# [What the exercise asks]
Read the records below. Copy each line where the string "buyer" occurs.

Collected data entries
(** X7. When the gateway reports the invoice as paid, [check_payment]
    returns after the success message, the order named in the callback data,
    if the table has it, is [paid], and the status of every other order, the
    number of rows, the storage and the catalog are as before. *)
Theorem check_of_paid_invoice_marks_order (e : env) (cdata oid : string) (n : Z)
    (s : string) (w : world) :
  check_target cdata = Some (oid, n) →
  reported_status e n = Some (PStr "paid") →
  order_status oid w = Some s →
  ∃ w', run (check_payment e cdata) w = (w', Returned) ∧
        order_status oid w' = Some "paid" ∧
        (∀ oid', oid' ≠ oid → order_status oid' w' = order_status oid' w) ∧
        length (orders w') = length (orders w) ∧
        storage w' = storage w ∧
        catalog w' = catalog w ∧
        sent w' = sent w ++ [EditText (TPaid oid) []].
Proof.
  intros Htarget Hstatus Hrow. unfold run.
  rewrite (check_payment_reported e cdata oid n _ w Htarget Hstatus). simpl.
  eexists; split; [reflexivity|]. destruct w as [st cat rows out]. simpl in *.
  split; [by eapply order_status_set_paid|].
  split; [intros oid' Hne; by apply order_status_other|].
  split; [|done]. unfold set_paid_where_id. by rewrite length_fmap.
Qed.

Lemma check_of_paid_invoice_marks_order_witness :
  ∃ w', run (check_payment (gateway 42 "active") "check:0123456789ab:42") purchased
          = (w', Returned) ∧
        order_status "0123456789ab" w' = Some "paid" ∧
        (∀ oid', oid' ≠ "0123456789ab" →
                 order_status oid' w' = order_status oid' purchased) ∧
        length (orders w') = length (orders purchased) ∧
        storage w' = storage purchased ∧
        catalog w' = catalog purchased ∧
        sent w' = sent purchased ++ [EditText (TPaid "0123456789ab") []].
Proof.
  apply (check_of_paid_invoice_marks_order (gateway 42 "active")
           "check:0123456789ab:42" "0123456789ab" 42 "pending"); reflexivity.
Defined.

Lemma set_paid_where_id_absent (oid : string) (rows : list order_row) :
  List.find (λ r, String.eqb (id r) oid) rows = None →
  set_paid_where_id oid rows = rows.
Proof.
  induction rows as [|r rows IH]; [done|]. simpl.
  destruct (String.eqb (id r) oid); [done|]. intros Hnone. by rewrite IH.
Qed.

(** X8. A check callback that names an order the table does not have still
    gets the success message when the gateway reports the invoice as paid;
    the UPDATE matches no row and table [orders] is unchanged. *)
Theorem check_of_unknown_order_reports_success (e : env) (cdata oid : string) (n : Z)
    (w : world) :
  check_target cdata = Some (oid, n) →
  reported_status e n = Some (PStr "paid") →
  order_status oid w = None →
  run (check_payment e cdata) w =
    (World (storage w) (catalog w) (orders w) (sent w ++ [EditText (TPaid oid) []]),
     Returned).
Proof.
  intros Htarget Hstatus Hrow. unfold run.
  rewrite (check_payment_reported e cdata oid n _ w Htarget Hstatus). simpl.
  rewrite set_paid_where_id_absent; [done|].
  unfold order_status in Hrow. by destruct (List.find _ (orders w)).
Qed.

Lemma check_of_unknown_order_reports_success_witness :
  run (check_payment (gateway 42 "active") "check:ffffffffffff:42") purchased =
    (World (storage purchased) (catalog purchased) (orders purchased)
       (sent purchased ++ [EditText (TPaid "ffffffffffff") []]),
     Returned).
Proof.
  apply (check_of_unknown_order_reports_success (gateway 42 "active")
           "check:ffffffffffff:42" "ffffffffffff" 42); reflexivity.
Defined.

(** X9. Callback data that do not split at the colons into exactly three
    parts, or whose third part is no integer, make [check_payment] raise
    [ValueError]; the gateway is not asked and nothing is sent or written. *)
Theorem check_of_malformed_data_raises (e : env) (cdata : string) (w : world) :
  check_target cdata = None →
  run (check_payment e cdata) w = (w, Raised ValueError).
Proof.
  unfold check_target, check_payment, Tg.check_payment. intros Htarget.
  unfold_handler. unfold lift.
  repeat (case_match; simplify_eq; simpl in *); try done.
  all: match goal with H : int_of_str _ = inl _ |- _ =>
         by apply int_of_str_error in H as -> end.
Qed.

Lemma check_of_malformed_data_raises_witness :
  run (check_payment gateway_down "check:0123456789ab") purchased =
    (purchased, Raised ValueError) ∧
  run (check_payment gateway_down "check:0123456789ab:4x") purchased =
    (purchased, Raised ValueError).
Proof.
  split.
  - apply (check_of_malformed_data_raises gateway_down "check:0123456789ab").
    reflexivity.
  - apply (check_of_malformed_data_raises gateway_down "check:0123456789ab:4x").
    reflexivity.
Defined.

(** ** What every update leaves alone *)

Ltac handler_cases :=
  unfold cmd_start, Tg.cmd_start, pick_game, Tg.pick_game, pick_package, Tg.pick_package, got_nickname, Tg.got_nickname, choose_asset, Tg.choose_asset, check_payment, Tg.check_payment,
    insert_order;
  unfold_handler; unfold lift, put_session;
  repeat (case_match; simplify_eq; simpl in *).










Lemma catalog_run (h : handler unit) (w : world) :
  catalog (run h w).1 = catalog (h w).1.
Proof. unfold run. by destruct (h w) as [w' [ex|[]]]. Qed.

Lemma dispatch_catalog (e : env) (u : update) (w : world) :
  catalog (dispatch e u w).1 = catalog w.
Proof.
  destruct u as [m mtext|c cdata]; unfold_dispatch; repeat case_match;
    rewrite ?catalog_run; try done; handler_cases; done.
Qed.

Lemma dispatch_storage (e : env) (u : update) (w : world) :
  storage (dispatch e u w).1 = storage w ∨
  ∃ s, storage (dispatch e u w).1 = <[key (who_sent u) := s]> (storage w).
Proof.
  destruct u as [m mtext|c cdata]; unfold_dispatch; simpl who_sent;
    repeat case_match; rewrite ?run_fst; try (by left).
  - right. eexists. apply cmd_start_storage.
  - destruct (got_nickname_storage m mtext w) as [->|[n ->]]; eauto.
  - destruct (pick_game_storage c cdata w) as [->|[g ->]]; eauto.
  - destruct (pick_package_storage c cdata w) as [->|[p ->]]; eauto.
  - destruct (choose_asset_storage e c cdata w) as [->| ->]; eauto.
  - left. apply check_payment_storage.
Qed.

(** X11. An update changes no session but the one of the chat and user it
    comes from, and it never writes table [catalog]. *)
Theorem update_touches_own_session_only (e : env) (u : update) (w : world) (k : Z * Z) :
  k ≠ key (who_sent u) →
  get_session k (dispatch e u w).1 = get_session k w ∧
  catalog (dispatch e u w).1 = catalog w.
Proof.
  intros Hk. split; [|apply dispatch_catalog].
  unfold get_session.
  destruct (dispatch_storage e u w) as [->|[s ->]]; [done|].
  by rewrite lookup_insert_ne.
Qed.

Lemma update_touches_own_session_only_witness :
  let w := run_events purchase initial in
  let other := Sender 8 8 None in
  let w' := (dispatch (gateway 0 "active") (CallbackQuery other "game:World of Warcraft") w).1 in
  state (get_session (key other) w') = Some choosing_package ∧
  get_session (key buyer) w' = get_session (key buyer) w ∧
  catalog w' = catalog w.
Proof.
  split; [reflexivity|].
  apply (update_touches_own_session_only (gateway 0 "active")
           (CallbackQuery (Sender 8 8 None) "game:World of Warcraft")
           (run_events purchase initial) (key buyer)).
  vm_compute. discriminate.
Defined.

# [Written solution]
  get_session (key buyer) w' = get_session (key buyer) w ∧
           (run_events purchase initial) (key buyer)).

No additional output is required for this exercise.